Telehealth for abortion expands access in underserved areas, including in rural areas where there are no providers. Telehealth can contribute to patient-centered care by offering an additional choice that meets patients’ needs for convenience and privacy. If telehealth makes it possible to have abortions sooner, it may make abortion safer by moving all medication abortions to earlier in pregnancy.

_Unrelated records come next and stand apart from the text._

Lemma inputs_distinct : distinct_scopes inputs.
Proof. by repeat split. Qed.

(** The directory a call leaves, and that it returned with a given answer. *)
Definition out_dir {B} (m : res spend_exc (ledger_dir * B)) : ledger_dir :=
  match m with Ok (d, _) => d | Raise _ => ∅ end.
Definition answered {B} (f : B -> bool) (m : res spend_exc (ledger_dir * B)) : bool :=
  match m with Ok (_, r) => f r | Raise _ => false end.

Lemma answered_ok {B} (f : B -> bool) m : answered f m = true ->
  exists r, m = Ok (out_dir m, r) /\ f r = true.
Proof. destruct m as [[d r]|e]; [|done]. intros Hf. by exists r. Qed.

(** The directory after the request was accepted. *)
Definition dir1 : ledger_dir := out_dir (reserve ∅ policy "s1" "a1" request quote 500 None).

Lemma dir1_ok : exists r, reserve ∅ policy "s1" "a1" request quote 500 None = Ok (dir1, r) /\
  accepted r = true.
Proof.
  unfold dir1. apply (answered_ok accepted (reserve ∅ policy "s1" "a1" request quote 500 None)).
  vm_compute. reflexivity.
Qed.

Lemma step1 P : P inputs -> spend_step P ∅ dir1.
Proof.
  intros HP. destruct dir1_ok as (r & E & _).
  eapply step_reserve; [exact quote_ok|exact inputs_ok|exact HP|exact E].
Qed.

Lemma dir1_inv : dir_inv dir1.
Proof. eapply step_inv; [|apply dir_inv_empty|apply (step1 distinct_scopes), inputs_distinct]. done. Qed.

Definition cap (k : string) (d : dimension) : Z := 7000000.

Lemma spend_ceilings_hold_witness :
  committed (file_of dir1 "lineage-1") (scope_hash "session" "s1") Tokens <= 7000000.
Proof.
  apply (spend_ceilings_hold cap dir1).
  - intros k d. vm_compute. discriminate.
  - eapply rtc_l; [apply step1|apply rtc_refl].
    split; [apply inputs_distinct|]. by intros [] [].
Defined.

Lemma spend_ledger_consistent_witness :
  exists p, load dir1 "lineage-1" = Ok p /\ validate_payload p "lineage-1" = Ok tt.
Proof.
  destruct (spend_ledger_consistent dir1 "lineage-1") as (p & Hl & Hv & _).
  - eapply rtc_l; [apply step1, inputs_distinct|apply rtc_refl].
  - exists p. exact (conj Hl Hv).
Defined.

Lemma inputs_fresh : ~ has_prior (ri_record inputs) 500 (file_of ∅ (ri_lineage_id inputs)).
Proof.
  unfold file_of. intros [c [r Hr]]. revert Hr. change (_ !! stem _) with (@None payload).
  by destruct c.
Qed.

Lemma reserve_decides_witness :
  exists dir' r, reserve ∅ policy "s1" "a1" request quote 500 None = Ok (dir', r) /\
    accepted r = fits (file_of ∅ "lineage-1") (ri_record inputs).
Proof.
  destruct (reserve_decides ∅ policy "s1" "a1" request quote 500 None inputs) as (d & r & E & _ & Ha & _).
  - apply dir_inv_empty.
  - exact quote_ok.
  - exact inputs_ok.
  - exact inputs_distinct.
  - exact inputs_fresh.
  - apply Nat.ltb_lt. vm_compute. reflexivity.
  - exists d, r. exact (conj E Ha).
Defined.

Lemma reserve_no_double_witness :
  (exists r2, reserve dir1 policy "s1" "a1" request quote 500 None = Ok (dir1, r2) /\
     accepted r2 = false /\ res_idempotent r2 = true) \/
  reserve dir1 policy "s1" "a1" request quote 500 None
    = Raise (SpendBudgetConflictError "spend_request_conflict").
Proof.
  destruct dir1_ok as (r & E & Ha).
  exact (reserve_no_double ∅ policy "s1" "a1" request quote 500 None inputs dir1 r
    policy "s1" "a1" request quote 500 None inputs dir_inv_empty quote_ok inputs_ok inputs_distinct
    E Ha inputs_ok eq_refl eq_refl).
Defined.
Lemma escape_no_slash s : str_all (fun a => negb (Ascii.eqb a "/")) (escape s) = true.
Proof.
  induction s as [|a s IH]; [done|]. cbn [escape].
  destruct (Ascii.eqb_spec a "~"); [done|]. destruct (Ascii.eqb_spec a "/"); [done|].
  cbn [str_all]. rewrite IH. by rewrite (proj2 (Ascii.eqb_neq a "/"%char)).
Qed.

Lemma split_pointer part path :
  split_on "/" (escape part ++ pointer_of path) = escape <$> (part :: path).
Proof.
  revert part. induction path as [|p path IH]; intros part; cbn [pointer_of].
  - rewrite str_app_nil_r. apply split_on_no, escape_no_slash.
  - by rewrite split_on_app, (split_on_no _ (escape part)), IH by apply escape_no_slash.
Qed.

Lemma tildes_valid_escape s t : tildes_valid t = true -> tildes_valid (escape s ++ t) = true.
Proof.
  intros Ht. induction s as [|a s IH]; [done|]. cbn [escape].
  destruct (Ascii.eqb_spec a "~"); [done|]. destruct (Ascii.eqb_spec a "/"); [done|].
  rewrite str_app_cons. cbn [tildes_valid]. by destruct (Ascii.eqb_spec a "~").
Qed.

Lemma pointer_of_valid path : pointer_syntax_is_valid (pointer_of path) = true.
Proof.
  assert (Ht : forall path, tildes_valid (pointer_of path) = true).
  { induction path0 as [|part path0 IH]; [done|]. by apply tildes_valid_escape. }
  destruct path as [|part path]; [done|]. unfold pointer_syntax_is_valid.
  rewrite (Ht (part :: path)). cbn. by destruct (_ ++ _).
Qed.

(** Decimal numerals. *)
Lemma int10_uint_acc u acc :
  int10 (NilEmpty.string_of_uint u) (Zpos acc) = Zpos (Pos.of_uint_acc u acc).
Proof.
  revert acc. induction u; intros acc; cbn [NilEmpty.string_of_uint int10 Pos.of_uint_acc]; [done|..];
    rewrite <- IHu; f_equal; cbn; lia.
Qed.

Lemma int10_uint u : int10 (NilEmpty.string_of_uint u) 0 = Z.of_N (Pos.of_uint u).
Proof.
  induction u; cbn [NilEmpty.string_of_uint int10 Pos.of_uint]; [done|done|..];
    exact (int10_uint_acc u _).
Qed.

Lemma uint_digits u : str_all is_digit (NilEmpty.string_of_uint u) = true.
Proof. induction u; done. Qed.

(** The numeral of an index is one the code accepts and reads back. *)
Lemma index_numeral i :
  let k := CanonicalJson.str_int (Z.of_nat i) in
  str_all is_digit k && non_empty k = true /\
  String.prefix "0" k && negb (String.eqb k "0") = false /\ int10 k 0 = Z.of_nat i.
Proof.
  unfold CanonicalJson.str_int. destruct i as [|i]; [done|].
  change (Z.of_nat (S i)) with (Z.pos (Pos.of_succ_nat i)). set (p := Pos.of_succ_nat i).
  change (NilZero.string_of_int (Z.to_int (Z.pos p))) with (NilZero.string_of_uint (Pos.to_uint p)).
  cbv zeta.
  assert (Hu : Z.of_N (Pos.of_uint (Pos.to_uint p)) = Z.pos p)
    by (by rewrite DecimalPos.Unsigned.of_to).
  assert (Hn : Decimal.unorm (Pos.to_uint p) = Pos.to_uint p).
  { pose proof (DecimalPos.Unsigned.to_of (Pos.to_uint p)) as Ht.
    rewrite DecimalPos.Unsigned.of_to in Ht. by rewrite <- Ht. }
  assert (Hz : forall u, Pos.to_uint p = Decimal.D0 u -> False).
  { intros u Eu. rewrite Eu in Hn. unfold Decimal.unorm in Hn. rewrite nzhead_D0 in Hn.
    destruct (Decimal.nzhead u) eqn:En; try discriminate.
    - rewrite <- Hn in Eu. rewrite Eu in Hu. by cbn in Hu.
    - by apply nzhead_nonzero in En. }
  assert (Hs : NilZero.string_of_uint (Pos.to_uint p) = NilEmpty.string_of_uint (Pos.to_uint p)).
  { by destruct (Pos.to_uint p). }
  rewrite Hs, uint_digits, int10_uint, Hu.
  destruct (Pos.to_uint p) eqn:E; try done. by edestruct Hz.
Qed.

Lemma at_path_steps doc path v :
  at_path doc path v -> foldR pointer_step path doc = Ok v.
Proof.
  induction 1 as [v|d k w path v Hk Hp IH|l i w path v Hi Hp IH]; [done|..]; cbn [foldR pointer_step].
  - by rewrite Hk.
  - destruct (index_numeral i) as (-> & -> & ->). cbn [negb orb].
    pose proof (lookup_lt_Some _ _ _ Hi). destruct (Z.leb_spec (Z.of_nat (length l)) (Z.of_nat i)); [lia|].
    by rewrite Nat2Z.id, Hi.
Qed.

(** Extractor pointers follow RFC 6901: the pointer written for a path of
    keys and array indices is accepted as syntax and resolves, in any document
    with a value at that path, to that value; the escapes for [~] and [/] and
    numeric keys of objects included. *)
Theorem pointer_resolves doc path v :
  at_path doc path v ->
  pointer_syntax_is_valid (pointer_of path) = true /\ json_pointer doc (pointer_of path) = Ok v.
Proof.
  intros Hp. split; [apply pointer_of_valid|]. apply at_path_steps in Hp as <-.
  destruct path as [|part path]; [done|]. cbn [pointer_of json_pointer Ascii.eqb].
  rewrite split_pointer. change (negb (Ascii.eqb "/" "/")) with false. cbn [negb].
  generalize (part :: path). clear. intros l. revert doc.
  induction l as [|p l IH]; intros doc; [done|]. rewrite fmap_cons. cbn [foldR].
  rewrite unescape_escape. destruct (pointer_step p doc); [apply IH|done].
Qed.

(** ** The normalised policy *)

Lemma require_string_fix v n s : require_string v n = Ok s -> require_string (PStr s) n = Ok s.
Proof.
  destruct v as [| | | |t| |]; try discriminate. cbn [require_string].
  rewrite !guard_ok. intros (Hne & Hlen & [= <-]). by rewrite py_strip_idem, Hne, Hlen.
Qed.

Lemma require_risk_int_ok v z :
  require_risk_int v = Ok z <-> v = PInt z /\ 0 <= z <= MAX_RISK_VALUE.
Proof.
  destruct v; cbn; try (split; [discriminate|by intros [? ?]]). rewrite guard_ok.
  split; [intros [? [= <-]]; split; [done|lia]|intros [[= <-] ?]; split; [lia|done]].
Qed.

Lemma validate_fact_fix fact v x :
  validate_fact fact v = Ok x -> validate_fact fact (fact_pyval x) = Ok x.
Proof.
  unfold validate_fact. destruct (numeric fact).
  - destruct (require_risk_int v) as [z|] eqn:E; [|done]. intros [= <-].
    apply require_risk_int_ok in E as [-> Hz]. cbn [fact_pyval].
    by rewrite (proj2 (require_risk_int_ok (PInt z) z)).
  - destruct (dget fact _) as [levels|]; [|done]. destruct v; try done.
    rewrite guard_ok. intros [Hs [= <-]]. cbn. by rewrite Hs.
Qed.

(** A fact value that [validate_fact] accepts. *)
Definition fact_ok (kv : string * fact_value) : Prop :=
  str_in kv.1 ALL_RISK_FACTS = true /\ validate_fact kv.1 (fact_pyval kv.2) = Ok kv.2.

Record tool_wf (kv : string * tool_policy) : Prop := {
  tw_name : require_string (PStr kv.1) 256 = Ok kv.1;
  tw_digest : contract_digest_of (PStr (contract_digest kv.2)) = Ok (contract_digest kv.2);
  tw_nonempty : max_facts kv.2 <> [];
  tw_facts : Forall fact_ok (max_facts kv.2)
}.

Definition ceiling_wf (kv : string * per_scope Z) : Prop :=
  numeric kv.1 = true /\ forall s, 0 <= at_scope kv.2 s <= MAX_RISK_VALUE.

(** What the normaliser produces. *)
Record risk_wf (p : risk_policy) : Prop := {
  rw_lineage : require_string (PStr (rp_lineage_id p)) 256 = Ok (rp_lineage_id p);
  rw_nonempty : rp_tools p <> [];
  rw_nodup : NoDup (dkeys (rp_tools p));
  rw_tools : Forall tool_wf (rp_tools p);
  rw_ceilings : Forall ceiling_wf (rp_ceilings p);
  rw_covered : same_set (dkeys (rp_ceilings p)) (numeric_facts (rp_tools p)) = true
}.

Lemma contract_digest_of_fix v d :
  contract_digest_of v = Ok d -> contract_digest_of (PStr d) = Ok d.
Proof.
  unfold contract_digest_of. intros Ho. bind_inv Ho.
  rewrite !guard_ok in Ho. destruct Ho as (H1 & H2 & H3 & [= <-]).
  rewrite (require_string_fix _ _ _ E). res_simpl. by rewrite H1, H2, H3.
Qed.

Lemma caps_of_ok v caps : caps_of v = Ok caps -> caps <> [] /\ Forall fact_ok caps.
Proof.
  unfold caps_of. intros Ho. bind_inv Ho. rewrite guard_ok in Ho.
  destruct Ho as [[Hl Hk]%orb_false_iff Ho]. split.
  - intros ->. apply mapR_Forall2 in Ho. inversion Ho; subst. done.
  - apply Forall_forall. intros kv Hkv. destruct (mapR_out _ _ _ _ Ho Hkv) as ([k raw] & Hf & Hin).
    bind_inv Hf. injection Hf as <-. split; cbn [fst snd] in *; [|by eapply validate_fact_fix].
    destruct (str_in k ALL_RISK_FACTS) eqn:Ek; [done|].
    assert (existsb (fun kv => negb (str_in kv.1 ALL_RISK_FACTS)) x = true) as Hx; [|congruence].
    apply existsb_exists. exists (k, raw). split; [by apply list_elem_of_In|]. cbn [fst]. by rewrite Ek.
Qed.

Lemma caps_of_dict caps : caps <> [] -> Forall fact_ok caps ->
  caps_of (PDict (prod_map id fact_pyval <$> caps)) = Ok caps.
Proof.
  intros Hne Hf. unfold caps_of, require_object. res_simpl. rewrite guard_ok. split.
  - apply orb_false_iff. split; [by destruct caps|]. clear Hne.
    induction Hf as [|[k v] caps [Hk _] Hf IH]; [done|]. rewrite fmap_cons. cbn [existsb fst prod_map].
    cbn [fst id] in *. by rewrite IH, Hk.
  - apply mapR_Forall2. clear Hne. induction Hf as [|[k v] caps [_ Hv] Hf IH]; constructor; [|done].
    cbn [fst snd prod_map id] in *. by rewrite Hv.
Qed.

Lemma tool_policy_of_dict t :
  contract_digest_of (PStr (contract_digest t)) = Ok (contract_digest t) ->
  max_facts t <> [] -> Forall fact_ok (max_facts t) ->
  tool_policy_of (tool_policy_dict t) = Ok t.
Proof.
  intros Hd Hne Hf. unfold tool_policy_of, tool_policy_dict, require_object. res_simpl.
  change (negb (same_set _ _)) with false. cbn [negb].
  change (py_get "contract_digest" _) with (PStr (contract_digest t)).
  change (py_get "max_facts" _) with (PDict (prod_map id fact_pyval <$> max_facts t)).
  rewrite Hd. res_simpl. rewrite caps_of_dict by done. by destruct t.
Qed.

Lemma tools_of_wf raw acc r :
  Forall tool_wf acc -> NoDup (dkeys acc) ->
  foldR (fun kv tools =>
           name ← require_string (PStr kv.1) 256;
           raise_if has_key name tools with risk_invalid ;;
           pol ← tool_policy_of kv.2;
           Ok (tools ++ [(name, pol)])%list) raw acc = Ok r ->
  Forall tool_wf r /\ NoDup (dkeys r) /\ length r = (length acc + length raw)%nat.
Proof.
  revert acc. induction raw as [|[k v] raw IH]; intros acc Hw Hn Ho.
  { injection Ho as <-. rewrite Nat.add_0_r. done. }
  cbn [foldR] in Ho. bind_inv Ho. bind_inv E. rewrite guard_ok in E. destruct E as [Hk E].
  bind_inv E. injection E as <-. rename x0 into name, x1 into pol.
  apply IH in Ho as (? & ? & ->).
  - split; [done|]. split; [done|]. rewrite length_app. cbn. lia.
  - apply Forall_app. split; [done|]. apply Forall_singleton.
    unfold tool_policy_of in E1. bind_inv E1. rewrite guard_ok in E1. destruct E1 as [_ E1].
    bind_inv E1. bind_inv E1. injection E1 as <-. destruct (caps_of_ok _ _ E3).
    constructor; [by eapply require_string_fix|by eapply contract_digest_of_fix|done|done].
  - unfold dkeys. rewrite fmap_app. apply NoDup_app. split; [done|]. split.
    + intros y Hy ->%list_elem_of_singleton. apply str_in_false in Hk. done.
    + apply NoDup_singleton.
Qed.

Lemma tools_of_dict tools acc :
  Forall tool_wf tools -> NoDup (dkeys (acc ++ tools)%list) ->
  foldR (fun kv tools =>
           name ← require_string (PStr kv.1) 256;
           raise_if has_key name tools with risk_invalid ;;
           pol ← tool_policy_of kv.2;
           Ok (tools ++ [(name, pol)])%list) (prod_map id tool_policy_dict <$> tools) acc
  = Ok (acc ++ tools)%list.
Proof.
  intros Hw. revert acc. induction Hw as [|[k t] tools [Hk Hd Hne Hf] Hw IH]; intros acc Hn.
  { cbn. by rewrite app_nil_r. }
  cbn [fst snd] in *. rewrite fmap_cons. cbn [foldR prod_map fst snd id]. rewrite Hk. res_simpl.
  assert (Hnew : has_key k acc = false).
  { unfold dkeys in Hn. rewrite fmap_app, NoDup_app in Hn. destruct Hn as (_ & Hx & _).
    apply str_in_false. intros Hi. apply (Hx k Hi). set_solver. }
  rewrite Hnew, tool_policy_of_dict by done. res_simpl. rewrite IH; by rewrite <- app_assoc.
Qed.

Ensuring that people can get abortions as early as possible may not seem urgent in light of the Covid-19 pandemic. But delayed abortion care can prevent people from having wanted abortions, dramatically altering their life trajectories.
It is more urgent than ever that policymakers at both federal and state levels stop blocking telehealth access to mifepristone and start prioritizing science and public safety over politics.
Ushma D. Upadhyay is an associate professor at the Advancing New Standards in Reproductive Health program in the Department of Obstetrics, Gynecology, and Reproductive Sciences at the University of California, San Francisco, and director of research at the University of California Global Health Institute’s Center of Expertise on Women’s Health, Gender, and Empowerment.
Methods of delivering medical care have had to change due to the pandemic, and communication tech is finally used to the benefit and protection of thousands of people. This use of technology ought to continue, and applies to access to abortion pills too. And politics must stay out of health care in order for health care to be fair and equitable to all. The US is a archaeic, a century behind other developed nations in this aspect.
Having a hard time reconciling the ethical assumptions of this article with the ethical assumptions explored in the article about donating a kidney or participating in a covid challenge trial. According to that article (Posted Sept 22 on StatNow by Sam Beyda and Abigail Marsh), the risk of death for a 20-29 year old to do either of those is 3 out of 10,000 – a 0.03 percent chance. And yet many consider it unethical to allow a fully informed volunteer to risk that. However, according to this article, the safety rate for a chemical abortion is “more than 99%”. From the link there, it seems that .31% of medication abortions result in “major complications” (death?) while as many as 5.2% result in “complications”. So, taking the abortion pill is at least 10 times as risky as either donating a kidney or participating in a covid challenge trial. It also seems to be riskier than a first trimester surgical abortion and nearly four times more likely than any other type of abortion including late term ones to result in “complications” (if the stats given in the linked article are correct.) If it is borderline unethical to allow a fully informed volunteer to participate in a medical trial, how is it remotely ethical to peddle pills that are 10 times as risky to a population that is likely to be underprivileged and not fully informed?